Ser Padres

La arañita rara

- Carmen Sabalete, directora de Ser Padres

Una arañita. Era una arañita más. De esas nacidas para hacer telarañas y corretear, con sus patas de alambre, tela arriba y abajo disfrutand­o de su presa. El caso es que, desde que nació, sentía una especie de quemazón interior que no la dejaba muy tranquila. Su madre incluso llegó a decirle al doctor Ciempiés: “Esta hija mía, ay, no sé, no sé... La veo un tanto rara”. El doctor, que sabía de lo pesaditas que se ponen algunas madres (y no digamos los padres...) cuando se trata de lo que esperan de sus hijos (ninguno hay que no sueñe con un hijo pirata o una hija equilibris­ta) refunfuñab­a y le decía que eran cosas propias de la edad. Y, claro, la mamá Araña se ponía ojiplática y salía desconsola­da de la consulta, dispuesta a hablar con su marido y a pedirle que nunca, nunca, nunca más, le dejara en la parada del autobús 13 de camino a su trabajo. ¡Nunca mas! ¿La parada del autobús 13?, diréis, ¿Qué tiene que ver con el cuento? Pues que era el autobús que la llevaba al médico y en la que (suuuhh, no os chivéis), ella experiment­aba una de las mejores sensacione­s del día. Sentada, balanceand­o los pies, mientras esperaba, disfrutaba viendo los pasteles del escaparate de enfrente (“¡ay, quién fuera mosca para poder darse un baño de merengue!”). Se lo pasaba tan bien imaginando cosas en esa parada que hasta, sí, la verdad, un poquito sí, agradecía que su hija fuera un tanto rara y que, en lugar de tejer y tejer, escribiese y escribiese cuentos sobre las hojas de los árbo- les. Y el caso es que, visita tras visita al doctor Ciempiés (mira que refunfuñab­a ese cascarrabi­as...), la mamá Araña fue descubrien­do cosas que le gustaban y desconocía. A ver: le gustaba pensar que podía ser mosca y darse chapuzones en el merengue, también las risas que oía de los niños humanos, que sí, metían mucho ruido, pero nada comparable con los niños arácnidos, que con tanta pata, no hay quién los cace y ni que decir tiene lo que es cuadrar todos su calcetines. También, frotaba las manos, mientras imaginaba, le gustaba mucho el calorcillo que el sol le despertaba en la cara. Era tan suave y dulce como los besos primeros de su Quique (el papá Araño), a veces incluso le sabían a mandarina de polo de verano, fresquito y muy alegre.

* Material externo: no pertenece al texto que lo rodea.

(** * restore-exif-iOS: restoring capture dates of WhatsApp media

    A shallow embedding of [restore-exif-iOS.py] and the properties of its
    filename parser, classifier, enumerator, extension filter and per-file
    driver.

    Python strings are modelled by [string], whose characters are the 256
    code points of Latin-1; on these the regular-expression class [\d] is
    the ten ASCII digits.  Exceptions are values of [exn] carried by
    [result] and [outcome]. *)

From Stdlib Require Import ZArith Ascii String List Lia.
From Stdlib.Strings Require Import Byte.
From stdpp Require Import base gmap list strings.

#[local] Set Warnings "-clear-no-such-hyp".

Local Open Scope string_scope.
Local Open Scope list_scope.
Local Open Scope Z_scope.

(** ** Characters and Python string methods *)

Definition code (a : ascii) : Z := Z.of_N (N_of_ascii a).

Definition is_digit (a : ascii) : bool := (48 <=? code a) && (code a <=? 57).

Definition digit_val (a : ascii) : Z := code a - 48.

Definition in_range (lo hi a : ascii) : bool :=
  (code lo <=? code a) && (code a <=? code hi).

(** [s.startswith(prefix)] *)
Fixpoint startswith (s prefix : string) : bool :=
  match prefix with
  | EmptyString => true
  | String p prefix' =>
      match s with
      | EmptyString => false
      | String a s' => Ascii.eqb a p && startswith s' prefix'
      end
  end.

(** [s.endswith(suffix)] *)
Definition endswith (s suffix : string) : bool :=
  startswith (String.rev s) (String.rev suffix).

(** [''.join(parts)] *)
Fixpoint join_empty (parts : list string) : string :=
  match parts with
  | [] => EmptyString
  | p :: parts' => p +:+ join_empty parts'
  end.

(** [l[i:j]] for non-negative constant bounds. *)
Definition slice {A} (i j : nat) (l : list A) : list A := take (j - i) (drop i l).

(** ** Exceptions *)

Inductive exn :=
| FileNotFoundError
| NotADirectoryError
| TypeError
| ValueError
| InvalidImageDataError
| UnboundLocalError.

Inductive result (A : Type) :=
| Ok (a : A)
| Raise (e : exn).
Arguments Ok {A} a.
Arguments Raise {A} e.

#[global] Instance result_bind : MBind result := λ A B k r,
  match r with
  | Ok a => k a
  | Raise e => Raise e
  end.

(** ** Regular expressions of the classifier

    The two patterns are concatenations of character classes under a
    counted repetition or under [+]; [re.match] anchors at the start of
    the string only. *)

Inductive charclass :=
| Digit               (* \d *)
| Lit (a : ascii)     (* a literal character, escaped or not *)
| AnyChar.            (* .  : anything except a newline *)

Definition class_matches (c : charclass) (a : ascii) : bool :=
  match c with
  | Digit => is_digit a
  | Lit b => Ascii.eqb a b
  | AnyChar => negb (Ascii.eqb a "010")
  end.

Inductive piece :=
| Times (n : nat) (c : charclass)   (* c{n} *)
| Plus (c : charclass).             (* c+   *)

Definition regex := list piece.

Definition lits (s : string) : regex :=
  map (fun a => Times 1 (Lit a)) (list_ascii_of_string s).

Fixpoint eat (n : nat) (c : charclass) (s : string) : option string :=
  match n with
  | O => Some s
  | S n' =>
      match s with
      | String a s' => if class_matches c a then eat n' c s' else None
      | EmptyString => None
      end
  end.

(** [bool(r.match(s))]: some prefix of [s] is matched by [r]. *)
Fixpoint re_match (r : regex) (s : string) : bool :=
  match r with
  | [] => true
  | Times n c :: r' =>
      match eat n c s with
      | Some s' => re_match r' s'
      | None => false
      end
  | Plus c :: r' =>
      match s with
      | String a s' =>
          class_matches c a &&
          (fix more (t : string) : bool :=
             match t with
             | String b t' => (class_matches c b && more t') || re_match r' t
             | EmptyString => re_match r' t
             end) s'
      | EmptyString => false
      end
  end.

Definition date_pattern : regex :=
  [Times 4 Digit] ++ lits "-" ++ [Times 2 Digit] ++ lits "-" ++ [Times 2 Digit]
  ++ lits "-" ++ [Times 2 Digit] ++ lits "-" ++ [Times 2 Digit] ++ lits "-"
  ++ [Times 2 Digit] ++ lits "." ++ [Plus AnyChar].

Definition img_filename_regex : regex :=
  [Times 8 Digit] ++ lits "-PHOTO-" ++ date_pattern.

Definition vid_filename_regex : regex :=
  [Times 8 Digit] ++ lits "-VIDEO-" ++ date_pattern.

Definition is_whatsapp_img (filename : string) : bool :=
  re_match img_filename_regex filename.

Definition is_whatsapp_vid (filename : string) : bool :=
  re_match vid_filename_regex filename.

(** [re.split("[.-]", s)] *)
Definition is_sep (a : ascii) : bool := Ascii.eqb a "." || Ascii.eqb a "-".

Así, la mamá Araña, que inteligent­e lo era mucho, como todas las madres, se fue dando cuenta de que no estaba tan mal ser un poco rara y especial. ¿Acaso, gracias a eso, ella no había descubiert­o pequeños secretos de placer que tenía guardados dentro de sí? Tal vez a su hijita le ocurriese, escribiend­o, lo mismo que a ella en la parada del autobús 13: que podía ser más de una sola araña. Y no solo eso: imaginarse siendo otra, le ayudaba mucho a sentirse bien en su cuerpecill­o delgaducho, en su propia piel, como dicen los humanos, y también a comprender a los demás y ¡los quería más! ¡Caray! ¡Qué suerte la mía de tener una hijita rara!, se dijo mientras se imaginaba regando las nubes con lluvia de plata.